*Activity*: Please work out how many of the lines below include "HarnessRevisionId". Only the number should be given.

======== Data supplied

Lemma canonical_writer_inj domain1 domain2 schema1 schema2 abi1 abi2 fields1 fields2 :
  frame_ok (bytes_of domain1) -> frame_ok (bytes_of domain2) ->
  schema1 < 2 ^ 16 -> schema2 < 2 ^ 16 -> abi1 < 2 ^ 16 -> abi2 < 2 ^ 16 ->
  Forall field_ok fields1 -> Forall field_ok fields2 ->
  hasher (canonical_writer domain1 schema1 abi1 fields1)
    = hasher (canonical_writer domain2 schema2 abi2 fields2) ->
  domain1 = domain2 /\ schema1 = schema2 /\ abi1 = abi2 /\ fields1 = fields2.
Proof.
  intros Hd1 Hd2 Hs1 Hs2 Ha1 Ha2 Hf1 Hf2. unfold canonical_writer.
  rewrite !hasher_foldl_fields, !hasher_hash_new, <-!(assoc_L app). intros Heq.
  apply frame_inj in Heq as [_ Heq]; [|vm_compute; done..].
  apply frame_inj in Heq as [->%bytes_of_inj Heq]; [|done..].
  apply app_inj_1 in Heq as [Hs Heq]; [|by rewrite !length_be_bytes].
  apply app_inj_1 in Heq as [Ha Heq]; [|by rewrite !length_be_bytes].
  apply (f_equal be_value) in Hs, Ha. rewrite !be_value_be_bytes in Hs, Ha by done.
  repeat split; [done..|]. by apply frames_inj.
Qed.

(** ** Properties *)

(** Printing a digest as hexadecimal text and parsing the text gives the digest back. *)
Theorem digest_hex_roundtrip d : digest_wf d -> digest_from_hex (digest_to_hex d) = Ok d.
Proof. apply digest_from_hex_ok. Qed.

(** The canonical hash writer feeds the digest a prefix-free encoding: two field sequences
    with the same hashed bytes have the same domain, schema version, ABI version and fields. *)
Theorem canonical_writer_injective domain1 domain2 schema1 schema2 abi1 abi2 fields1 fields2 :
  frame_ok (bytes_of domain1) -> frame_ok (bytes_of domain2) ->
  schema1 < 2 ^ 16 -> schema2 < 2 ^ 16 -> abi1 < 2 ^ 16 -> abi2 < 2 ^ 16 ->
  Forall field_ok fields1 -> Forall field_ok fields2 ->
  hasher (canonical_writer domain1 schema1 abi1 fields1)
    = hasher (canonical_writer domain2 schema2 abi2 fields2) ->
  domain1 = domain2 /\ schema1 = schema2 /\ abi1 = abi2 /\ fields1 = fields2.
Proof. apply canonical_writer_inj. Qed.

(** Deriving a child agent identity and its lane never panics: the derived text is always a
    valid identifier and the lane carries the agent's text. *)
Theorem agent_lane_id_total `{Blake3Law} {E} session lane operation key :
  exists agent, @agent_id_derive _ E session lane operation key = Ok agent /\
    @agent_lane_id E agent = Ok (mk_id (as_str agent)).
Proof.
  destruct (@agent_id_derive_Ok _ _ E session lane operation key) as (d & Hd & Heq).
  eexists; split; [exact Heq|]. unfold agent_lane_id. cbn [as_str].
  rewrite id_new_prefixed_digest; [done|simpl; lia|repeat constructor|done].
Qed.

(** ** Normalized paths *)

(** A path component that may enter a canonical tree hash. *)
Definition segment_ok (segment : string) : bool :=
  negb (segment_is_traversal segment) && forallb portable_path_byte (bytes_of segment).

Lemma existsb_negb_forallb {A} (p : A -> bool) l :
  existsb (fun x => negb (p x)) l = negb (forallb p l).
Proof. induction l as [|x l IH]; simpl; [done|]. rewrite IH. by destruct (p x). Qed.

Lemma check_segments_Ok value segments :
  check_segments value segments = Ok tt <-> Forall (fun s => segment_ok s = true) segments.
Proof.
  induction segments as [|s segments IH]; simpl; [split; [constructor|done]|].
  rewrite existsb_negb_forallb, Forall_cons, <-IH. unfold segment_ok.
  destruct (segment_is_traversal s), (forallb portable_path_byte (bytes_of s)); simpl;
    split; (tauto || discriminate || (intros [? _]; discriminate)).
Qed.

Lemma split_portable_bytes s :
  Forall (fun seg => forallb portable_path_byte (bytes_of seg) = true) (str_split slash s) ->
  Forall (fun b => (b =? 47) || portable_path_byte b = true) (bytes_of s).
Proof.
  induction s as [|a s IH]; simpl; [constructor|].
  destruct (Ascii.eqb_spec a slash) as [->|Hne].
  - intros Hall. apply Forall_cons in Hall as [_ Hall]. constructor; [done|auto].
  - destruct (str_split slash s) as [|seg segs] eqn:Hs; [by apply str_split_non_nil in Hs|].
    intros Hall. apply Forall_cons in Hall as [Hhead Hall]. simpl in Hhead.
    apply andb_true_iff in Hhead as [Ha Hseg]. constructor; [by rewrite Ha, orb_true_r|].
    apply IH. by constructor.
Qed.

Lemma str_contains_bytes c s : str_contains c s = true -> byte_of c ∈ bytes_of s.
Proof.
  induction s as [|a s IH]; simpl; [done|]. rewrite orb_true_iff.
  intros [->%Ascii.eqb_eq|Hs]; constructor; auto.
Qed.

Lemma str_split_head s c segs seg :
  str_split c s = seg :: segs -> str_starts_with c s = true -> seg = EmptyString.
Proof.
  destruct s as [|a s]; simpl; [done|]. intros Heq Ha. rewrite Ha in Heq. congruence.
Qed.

================
======== Data supplied

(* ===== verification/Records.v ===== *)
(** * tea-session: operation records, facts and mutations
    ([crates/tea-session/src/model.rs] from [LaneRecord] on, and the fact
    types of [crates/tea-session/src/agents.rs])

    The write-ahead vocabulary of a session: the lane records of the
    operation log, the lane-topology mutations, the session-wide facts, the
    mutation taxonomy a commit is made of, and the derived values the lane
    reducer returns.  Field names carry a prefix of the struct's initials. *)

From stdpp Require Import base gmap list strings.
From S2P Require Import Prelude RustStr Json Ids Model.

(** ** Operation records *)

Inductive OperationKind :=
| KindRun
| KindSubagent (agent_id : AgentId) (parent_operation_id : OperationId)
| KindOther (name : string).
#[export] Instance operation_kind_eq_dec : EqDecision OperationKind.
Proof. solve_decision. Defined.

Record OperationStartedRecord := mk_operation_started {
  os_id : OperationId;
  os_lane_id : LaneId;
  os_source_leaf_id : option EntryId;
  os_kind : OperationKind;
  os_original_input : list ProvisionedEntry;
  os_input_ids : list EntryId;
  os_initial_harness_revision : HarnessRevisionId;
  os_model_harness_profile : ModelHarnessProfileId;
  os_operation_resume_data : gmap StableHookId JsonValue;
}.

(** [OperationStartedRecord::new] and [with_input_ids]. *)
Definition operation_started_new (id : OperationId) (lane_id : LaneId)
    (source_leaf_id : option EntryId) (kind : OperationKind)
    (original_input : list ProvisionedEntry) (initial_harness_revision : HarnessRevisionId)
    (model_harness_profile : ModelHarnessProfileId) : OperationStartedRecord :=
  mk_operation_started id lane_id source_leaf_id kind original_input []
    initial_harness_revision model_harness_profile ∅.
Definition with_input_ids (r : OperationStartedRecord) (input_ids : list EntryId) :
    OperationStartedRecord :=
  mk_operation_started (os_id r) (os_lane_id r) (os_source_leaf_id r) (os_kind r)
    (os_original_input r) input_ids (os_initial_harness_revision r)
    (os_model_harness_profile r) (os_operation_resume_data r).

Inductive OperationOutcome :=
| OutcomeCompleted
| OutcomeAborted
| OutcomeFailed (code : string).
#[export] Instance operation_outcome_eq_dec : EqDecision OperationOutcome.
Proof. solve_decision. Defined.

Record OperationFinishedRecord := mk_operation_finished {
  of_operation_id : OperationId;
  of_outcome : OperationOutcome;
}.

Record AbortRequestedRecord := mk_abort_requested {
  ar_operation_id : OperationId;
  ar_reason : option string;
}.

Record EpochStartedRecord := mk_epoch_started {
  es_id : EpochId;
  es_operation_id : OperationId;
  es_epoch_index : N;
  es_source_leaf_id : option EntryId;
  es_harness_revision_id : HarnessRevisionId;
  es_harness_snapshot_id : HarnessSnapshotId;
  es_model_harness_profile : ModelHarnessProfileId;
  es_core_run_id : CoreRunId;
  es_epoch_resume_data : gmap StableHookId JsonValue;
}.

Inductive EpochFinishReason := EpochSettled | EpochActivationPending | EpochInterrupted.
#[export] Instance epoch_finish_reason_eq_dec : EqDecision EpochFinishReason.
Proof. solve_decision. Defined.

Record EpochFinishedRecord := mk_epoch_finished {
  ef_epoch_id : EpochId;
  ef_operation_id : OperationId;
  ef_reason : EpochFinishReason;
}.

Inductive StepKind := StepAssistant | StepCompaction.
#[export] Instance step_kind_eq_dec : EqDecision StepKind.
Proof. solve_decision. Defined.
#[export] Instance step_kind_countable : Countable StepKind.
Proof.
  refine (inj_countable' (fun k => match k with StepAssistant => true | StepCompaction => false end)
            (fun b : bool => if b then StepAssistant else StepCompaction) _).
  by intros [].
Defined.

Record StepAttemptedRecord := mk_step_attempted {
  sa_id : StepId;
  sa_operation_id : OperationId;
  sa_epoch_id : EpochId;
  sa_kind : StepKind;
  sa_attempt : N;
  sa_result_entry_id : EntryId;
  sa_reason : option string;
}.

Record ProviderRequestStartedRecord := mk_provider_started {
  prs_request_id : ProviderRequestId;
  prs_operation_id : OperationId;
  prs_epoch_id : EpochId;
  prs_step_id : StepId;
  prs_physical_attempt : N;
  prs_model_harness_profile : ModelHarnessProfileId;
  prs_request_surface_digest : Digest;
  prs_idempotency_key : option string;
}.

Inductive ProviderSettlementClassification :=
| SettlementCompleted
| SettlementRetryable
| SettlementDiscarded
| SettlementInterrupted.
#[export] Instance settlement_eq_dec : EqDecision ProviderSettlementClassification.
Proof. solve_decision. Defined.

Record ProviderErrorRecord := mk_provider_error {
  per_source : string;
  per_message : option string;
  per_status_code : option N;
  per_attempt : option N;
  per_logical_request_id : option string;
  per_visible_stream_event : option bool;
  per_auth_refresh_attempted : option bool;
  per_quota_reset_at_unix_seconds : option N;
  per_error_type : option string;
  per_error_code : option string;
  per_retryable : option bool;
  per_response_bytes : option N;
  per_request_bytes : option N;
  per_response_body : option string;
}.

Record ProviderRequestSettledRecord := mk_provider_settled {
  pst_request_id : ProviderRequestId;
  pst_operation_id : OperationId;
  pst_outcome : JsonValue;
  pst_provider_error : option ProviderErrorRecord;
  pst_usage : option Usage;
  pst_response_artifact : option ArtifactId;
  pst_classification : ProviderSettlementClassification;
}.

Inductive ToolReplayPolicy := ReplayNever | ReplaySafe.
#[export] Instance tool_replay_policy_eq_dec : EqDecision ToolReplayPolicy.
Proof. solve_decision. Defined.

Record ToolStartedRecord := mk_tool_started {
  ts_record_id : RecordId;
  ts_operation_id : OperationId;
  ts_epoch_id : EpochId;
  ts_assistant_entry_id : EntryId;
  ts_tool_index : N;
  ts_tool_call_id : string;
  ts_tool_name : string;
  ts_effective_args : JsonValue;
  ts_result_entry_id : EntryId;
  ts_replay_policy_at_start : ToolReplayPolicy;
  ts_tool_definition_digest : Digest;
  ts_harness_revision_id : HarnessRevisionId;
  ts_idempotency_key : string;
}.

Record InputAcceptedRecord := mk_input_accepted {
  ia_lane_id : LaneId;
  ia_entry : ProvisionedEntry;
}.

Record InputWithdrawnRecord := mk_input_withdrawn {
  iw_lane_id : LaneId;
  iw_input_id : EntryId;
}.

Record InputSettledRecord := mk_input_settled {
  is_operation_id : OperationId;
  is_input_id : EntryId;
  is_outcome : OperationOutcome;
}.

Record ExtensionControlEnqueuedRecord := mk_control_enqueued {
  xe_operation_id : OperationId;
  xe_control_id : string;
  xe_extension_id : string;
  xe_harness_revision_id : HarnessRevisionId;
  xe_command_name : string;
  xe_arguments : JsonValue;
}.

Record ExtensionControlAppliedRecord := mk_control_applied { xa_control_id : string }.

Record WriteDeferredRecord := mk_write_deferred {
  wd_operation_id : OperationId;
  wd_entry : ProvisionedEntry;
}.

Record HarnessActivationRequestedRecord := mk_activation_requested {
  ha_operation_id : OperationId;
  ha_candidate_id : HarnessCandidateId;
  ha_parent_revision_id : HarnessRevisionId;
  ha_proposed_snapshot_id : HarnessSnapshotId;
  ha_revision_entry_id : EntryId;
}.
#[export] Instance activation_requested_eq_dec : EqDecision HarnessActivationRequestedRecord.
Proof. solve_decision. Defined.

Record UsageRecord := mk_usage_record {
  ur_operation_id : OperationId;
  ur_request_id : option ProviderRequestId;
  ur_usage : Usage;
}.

================

*Response box*: 6